(** The registries of a class [o] are well formed: the register has, for
    each class, which inherits from [o], at least one token, each under
    its name and of that class; the string index has tokens under their
    names and the int index tokens under their int values, all of classes
    that inherit from [o]. *)
Definition named_in (c : pyclass) (name : string) (t : Token) : Prop :=
  Token_str t = Some name /\ __class__ t = c.

Definition register_ok (o : pyclass) (outer : Register) : Prop :=
  dict_ok (fun c register =>
             issubclass c o = true /\ register <> []
             /\ dict_ok (named_in c) register) outer.

Definition index_ok (o : pyclass) (index : OrderedDict string Token) : Prop :=
  dict_ok (fun name t =>
             Token_str t = Some name /\ issubclass (__class__ t) o = true)
          index.

Definition numindex_ok (o : pyclass) (index : OrderedDict (option Z) Token)
    : Prop :=
  dict_ok (fun k t => Token_int t = k /\ issubclass (__class__ t) o = true)
          index.

Definition attrs_ok (o : pyclass) (a : ClassAttrs) : Prop :=
  (forall outer, _register a = Some outer -> register_ok o outer)
  /\ (forall index, _index a = Some index -> index_ok o index)
  /\ (forall index, _numindex a = Some index -> numindex_ok o index).

Definition well_formed (st : State) : Prop :=
  forall o, attrs_ok o (attrs st o).

(** The relation of a state to a later one that is well formed if the
    first is. *)
Definition keeps_well_formed (st st' : State) : Prop :=
  well_formed st -> well_formed st'.

(** A dictionary that holds every entry of another, and a register each of
    whose class registers does. *)
Definition dict_grows {K V} `{EqDecision K} (d d' : OrderedDict K V) : Prop :=
  forall k v, OrderedDict.get d k = Some v -> OrderedDict.get d' k = Some v.

Definition register_grows (outer outer' : Register) : Prop :=
  forall c register,
    OrderedDict.get outer c = Some register ->
    exists register',
      OrderedDict.get outer' c = Some register'
      /\ dict_grows register register'.

(** The values of one attribute in two states: defined on the same classes,
    and related by [R] where defined. *)
Definition attr_rel {A} (attr : ClassAttrs -> option A) (R : A -> A -> Prop)
    (st st' : State) : Prop :=
  forall o,
    match attr (attrs st o), attr (attrs st' o) with
    | Some a, Some a' => R a a'
    | None, None => True
    | _, _ => False
    end.
Lemma mathMin_le_start (xs : list R) : forall x, mathMin x xs <= x.
Proof.
  unfold mathMin. induction xs as [|y xs IH]; intros x; simpl; [lra|].
  pose proof (IH (Rmin x y)). pose proof (Rmin_l x y). lra.
Qed.

Lemma mathMin_le_each (xs : list R) : forall x y, In y xs -> mathMin x xs <= y.
Proof.
  unfold mathMin. induction xs as [|z xs IH]; intros x y Hy; [contradiction|].
  simpl. destruct Hy as [->|Hy].
  - pose proof (mathMin_le_start xs (Rmin x y)) as H. unfold mathMin in H.
    pose proof (Rmin_r x y). lra.
  - apply IH. exact Hy.
Qed.

Lemma mathMax_ge_start (xs : list R) : forall x, x <= mathMax x xs.
Proof.
  unfold mathMax. induction xs as [|y xs IH]; intros x; simpl; [lra|].
  pose proof (IH (Rmax x y)). pose proof (Rmax_l x y). lra.
Qed.

Lemma mathMax_ge_each (xs : list R) : forall x y, In y xs -> y <= mathMax x xs.
Proof.
  unfold mathMax. induction xs as [|z xs IH]; intros x y Hy; [contradiction|].
  simpl. destruct Hy as [->|Hy].
  - pose proof (mathMax_ge_start xs (Rmax x y)) as H. unfold mathMax in H.
    pose proof (Rmax_r x y). lra.
  - apply IH. exact Hy.
Qed.

(** One coordinate of [mapPoint]: a value between the extremes lands between
    15 and 85, whatever the extent along the other axis. *)
Lemma mapped_coordinate_in_box (v lo hi other : R) :
  lo <= v <= hi -> 0 < other ->
  let extent := orOne (hi - lo) in
  let scale := 70 / Rmax extent other in
  15 <= (v - lo) * scale + (100 - extent * scale) / 2 <= 85 /\
  15 <= (v - lo) * (70 / Rmax other extent) + (100 - extent * (70 / Rmax other extent)) / 2 <= 85.
Proof.
  intros Hv Hother extent scale.
  assert (Hext : 0 < extent /\ v - lo <= extent).
  { unfold extent, orOne. destruct (Req_dec_T (hi - lo) 0); lra. }
  destruct Hext as [Hext Hle].
  assert (Hmax : 0 < Rmax extent other /\ extent <= Rmax extent other).
  { pose proof (Rmax_l extent other). lra. }
  destruct Hmax as [Hmax Hemax].
  assert (Hinv : 0 < / Rmax extent other) by (apply Rinv_0_lt_compat; exact Hmax).
  assert (Hscale : 0 < scale /\ extent * scale <= 70).
  { unfold scale, Rdiv. split; [nra|].
    assert (extent * / Rmax extent other <= 1).
    { apply (Rmult_le_reg_r (Rmax extent other)); [exact Hmax|].
      rewrite Rmult_assoc, Rinv_l by lra. lra. }
    nra. }
  destruct Hscale as [Hscale Hes].
  assert (H1 : 0 <= (v - lo) * scale) by nra.
  assert (H2 : (v - lo) * scale <= extent * scale) by nra.
  rewrite (Rmax_comm other extent). fold scale.
  split; lra.
Qed.

Lemma orOne_positive (lo hi : R) : lo <= hi -> 0 < orOne (hi - lo).
Proof. intros H. unfold orOne. destruct (Req_dec_T (hi - lo) 0); lra. Qed.
(** X14. [deleteAll] asks the edge to purge at most once, and then to purge
    everything and never a list of files; it does so as its last call
    whenever an edge is configured, it returns, and the bucket held an
    object under a key that is not empty. *)
Theorem deleteAll_purges_everything (w : World) :
  let run := CloudflareR2Cache.deleteAll env this w in
  let evs := emitted w run.2 in
  length (List.filter is_purge evs) <= 1
  /\ (forall e, e ∈ List.filter is_purge evs ->
        exists cf, CloudflareR2Cache.this_CFCache this = Some cf
                   /\ e = purge_request cf (purge_everything true))
  /\ (forall cf d k,
        CloudflareR2Cache.this_CFCache this = Some cf ->
        run.1 = Return d ->
        k ≠ EmptyString ->
        is_Some (objects w !! k) ->
        exists before,
          evs = before ++ [purge_request cf (purge_everything true)]
          /\ List.filter is_purge before = []).
Proof.
  intros run evs. subst run evs. rewrite deleteAll_unfold.
  destruct (keys_run env this None w) as (c & evs & -> & _ & Hevs & Hend & _).
  change (_getKey None) with (@None string) in *.
  set (w1 := {| objects := objects w; log := log w ++ evs |}).
  assert (List.filter is_purge evs = []) as Hlist
    by (rewrite Hevs; apply filter_purge_listing).
  assert (List.filter is_purge (emitted w w1) = []) as Hquiet.
  { apply (purges_of_run w w1 evs []); [|exact Hlist|constructor].
    cbn. now rewrite app_nil_r. }
  pose proof (fun k => elem_of_truthy_keys w None k) as Hks.
  destruct Hend as [-> | [-> _]].
  2:{ cbn [fst snd]. rewrite Hquiet. cbn. split; [lia|].
      split; [intros e He; inversion He | intros; discriminate]. }
  set (ks := List.filter JS.truthy (bucket_keys w None)) in *.
  clearbody ks. destruct (decide (ks = [])) as [-> | Hne].
  { cbn [length Nat.eqb fst snd]. rewrite Hquiet. cbn. split; [lia|].
    split; [intros e He; inversion He|]. intros cf d k _ _ Hk Hsome.
    assert (k ∈ @nil string) as Hin
      by (apply Hks; split; [assumption | now apply listed_all]).
    inversion Hin. }
  replace (length ks =? 0) with false
    by (symmetry; apply Nat.eqb_neq; destruct ks; [congruence | cbn; lia]).
  destruct (chunkArray_spec (map RString ks) 1000 ltac:(lia))
    as (chunks & -> & _).
  destruct (invalidate_purges env this chunks (fun _ => purge_everything true) w1)
    as (before & tail & Hlog & Hbefore & Htail).
  cbn [log w1] in Hlog. rewrite <- app_assoc, (app_assoc evs) in Hlog.
  assert (List.filter is_purge (evs ++ before) = []) as Hpre
    by (rewrite List.filter_app, Hlist, Hbefore; reflexivity).
  destruct Htail as [(-> & Hwhy) | (cf & Hcf & -> & Hnot)].
  - rewrite (purges_of_run _ _ _ _ Hlog Hpre) by constructor.
    split; [cbn; lia|]. split; [intros e He; inversion He|].
    intros cf d k Hcf Hd _ _.
    destruct Hwhy as [[call Hcall] | Hnone]; congruence.
  - rewrite (purges_of_run _ _ _ _ Hlog Hpre) by (repeat constructor).
    split; [cbn; lia|]. split.
    + intros e He. apply list_elem_of_singleton in He. eauto.
    + intros cf' d k Hcf' _ _ _. assert (cf' = cf) as -> by congruence.
      exists (evs ++ before). split; [|exact Hpre].
      apply (emitted_app w _ _ Hlog).
Qed.

End DeleteAllMore.

(* ===================================================================== *)
(** * Further properties of [match] and [put]                             *)
(* ===================================================================== *)

Section MatchPutMore.
Context `{Platform}.
Variable env : Env.
Variable this : CloudflareR2Cache.t.

Lemma new_Response_throws b init e :
  new_Response b init = Throw e ->
  e = RangeError "Invalid status code"
  \/ e = TypeError "Response with null body status cannot have body".
Proof.
  unfold new_Response. destruct (init_status init) as [s|]; [|intros [= <-]; auto].
  destruct (negb _); [intros [= <-]; auto|].
  destruct (_ && _); [intros [= <-]; auto | discriminate].
Qed.

(** [match] under a usable key: one [get] call, and the outcome by what
    the store answers. *)
Lemma match_run (request : RequestInfo) (k : string) (w : World) :
  _getKey (Some request) = Some k ->
  JS.truthy k = true ->
  exists c,
    CloudflareR2Cache.match_ env this request w =
      (c, {| objects := objects w; log := log w ++ [R2_get_call k] |})
    /\ (fault env (length (log w)) = true ->
        c = Throw (StoreError (length (log w))))
    /\ (fault env (length (log w)) = false -> objects w !! k = None ->
        c = Return None)
    /\ (forall call, c = Throw (StoreError call) ->
        call = length (log w) /\ fault env call = true).
Proof.
  intros Hkey Htruthy. unfold CloudflareR2Cache.match_.
  rewrite Hkey, Htruthy. cbn [negb].
  unfold R2_get, bind, emit, world, ret. cbn [log objects].
  destruct (fault env (length (log w))) eqn:Hf.
  { eexists. split; [reflexivity|]. split; [reflexivity|].
    split; [discriminate|]. intros call [= <-]. split; [reflexivity | exact Hf]. }
  cbn [objects log]. destruct (objects w !! k) as [o|] eqn:Ho.
  - unfold CloudflareR2Cache.lift.
    match goal with
    | |- context [new_Response ?b ?i] => destruct (new_Response b i) eqn:Hr
    end.
    + eexists. split; [reflexivity|]. split; [discriminate|].
      split; [discriminate|]. discriminate.
    + eexists. split; [reflexivity|]. split; [discriminate|].
      split; [discriminate|]. intros call [= ->].
      apply new_Response_throws in Hr as [Hr | Hr]; discriminate.
  - eexists. split; [reflexivity|]. split; [discriminate|].
    split; [reflexivity|]. discriminate.
Qed.

Lemma match_invalid (request : RequestInfo) (w : World) :
  no_key (_getKey (Some request)) ->
  CloudflareR2Cache.match_ env this request w
  = (Throw (Error "Invalid cache key from request."), w).
Proof.
  unfold CloudflareR2Cache.match_, no_key.
  destruct (_getKey (Some request)) as [k|]; [|reflexivity].
  intros ->. reflexivity.
Qed.

Lemma key_cases (k : option string) :
  no_key k \/ exists s, k = Some s /\ JS.truthy s = true.
Proof.
  destruct k as [s|]; [|left; exact I].
  destruct (JS.truthy s) eqn:Hs; [right; eauto | left; exact Hs].
Qed.

(** X15. [match] never writes: it leaves the bucket as it is, and it makes no
    call at all or the one [get] for the key of its request; it throws a
    store error only when that call failed. *)
Theorem match_only_reads (request : RequestInfo) (w : World) :
  let run := CloudflareR2Cache.match_ env this request w in
  objects run.2 = objects w
  /\ (emitted w run.2 = []
      \/ exists k, _getKey (Some request) = Some k
                   /\ emitted w run.2 = [R2_get_call k])
  /\ forall call, run.1 = Throw (StoreError call) ->
       call = length (log w) /\ fault env call = true.
Proof.
  intros run. subst run.
  destruct (key_cases (_getKey (Some request))) as [Hno | (k & Hk & Ht)].
  - rewrite (match_invalid request w Hno). cbn [fst snd].
    split; [reflexivity|]. split; [|discriminate]. left.
    apply (emitted_app w w []). now rewrite app_nil_r.
  - destruct (match_run request k w Hk Ht) as (c & -> & Hbad & _ & Hstore).
    cbn [fst snd objects]. split; [reflexivity|]. split.
    + right. exists k. split; [exact Hk|]. now apply emitted_app.
    + intros call ->. apply Hstore. reflexivity.
Qed.

(** X16. A miss: under a usable key the bucket does not hold, with a store that
    answers, [match] returns [undefined] after its one [get] call. *)
Theorem match_miss (request : RequestInfo) (k : string) (w : World) :
  _getKey (Some request) = Some k ->
  JS.truthy k = true ->
  objects w !! k = None ->
  fault env (length (log w)) = false ->
  CloudflareR2Cache.match_ env this request w
  = (Return None, {| objects := objects w; log := log w ++ [R2_get_call k] |}).
Proof.
  intros Hk Ht Hnone Hok.
  destruct (match_run request k w Hk Ht) as (c & -> & _ & Hmiss & _).
  rewrite (Hmiss Hok Hnone). reflexivity.
Qed.
(** * The name scanner on the test vectors *)

(** Where every line fits the buffer, the caller that goes on calling
    [Scan] reads what the loop [for scanner.Scan()] reads. *)
Lemma scanTokensAgain_fits (ls : list string) :
  Forall (fun l => Z.of_nat (String.length l) < MaxScanTokenSize) ls ->
  scanTokensAgain ls = scanTokens ls.
Proof.
  induction 1 as [|l ls Hl _ IH]; simpl; [reflexivity|].
  apply Z.leb_gt in Hl. rewrite Hl. now rewrite IH.
Qed.

Lemma rawLines_lines (l rest : string) :
  ~ In LF (list_ascii_of_string l) ->
  rawLines (lines l rest) = l :: rawLines rest.
Proof.
  unfold lines. induction l as [|c l IH]; cbn [rawLines append]; intros Hl.
  - now rewrite Ascii.eqb_refl.
  - destruct (Ascii.eqb c LF) eqn:E.
    + apply Ascii.eqb_eq in E. exfalso. apply Hl. now left.
    + rewrite IH; [reflexivity|]. intros Hin. apply Hl. now right.
Qed.

(** A first name line that does not fit: the first row has no names, the
    second the [MaxScanTokenSize] bytes that filled the buffer, and the
    rows after it have none, whatever name lines follow. *)
Lemma name_line_too_long (l rest : string) :
  ~ In LF (list_ascii_of_string l) ->
  MaxScanTokenSize <= Z.of_nat (String.length l) ->
  NewScannerNames (lines l rest) =
  [EmptyString; dropCR (substring 0 (Z.to_nat MaxScanTokenSize) l)].
Proof.
  intros Hl Hn. unfold NewScannerNames. rewrite rawLines_lines by exact Hl.
  simpl. apply Z.leb_le in Hn. now rewrite Hn.
Qed.




Lemma delivered_rows_shape_witness :
  let s := outcomeOf EqualFoldASCII NewRequestPlain MaxRetries MaxWorkers scheduleFailing
             (handleConsultar TrimSpaceASCII "12345678" "Juan") in
  let r := mkRow 0 "12345678" "Juan" "" "" "" "" "" false false false
                 true "HTTP 404" false in
  received s = [r] /\
  (ErrorMessage r <> "" <-> status r = Failed) /\
  (status r <> Resolved -> unsetAPI r) /\
  status r <> Pending.
Proof.
  intros s r.
  assert (Hr : received s = [r]) by (vm_compute; reflexivity).
  split; [exact Hr|].
  apply (delivered_rows_shape TrimSpaceASCII EqualFoldASCII NewRequestPlain MaxRetries
           MaxWorkers "12345678" "Juan" s r (outcomeOf_reachable _ _ _ _ _ _)).
  rewrite Hr. left. reflexivity.
Defined.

## REQUIREMENT
Scan the listing above and identify each line holding the string "first"; copy every such line.

## RESULT BELOW
    first is. *)
(** A first name line that does not fit: the first row has no names, the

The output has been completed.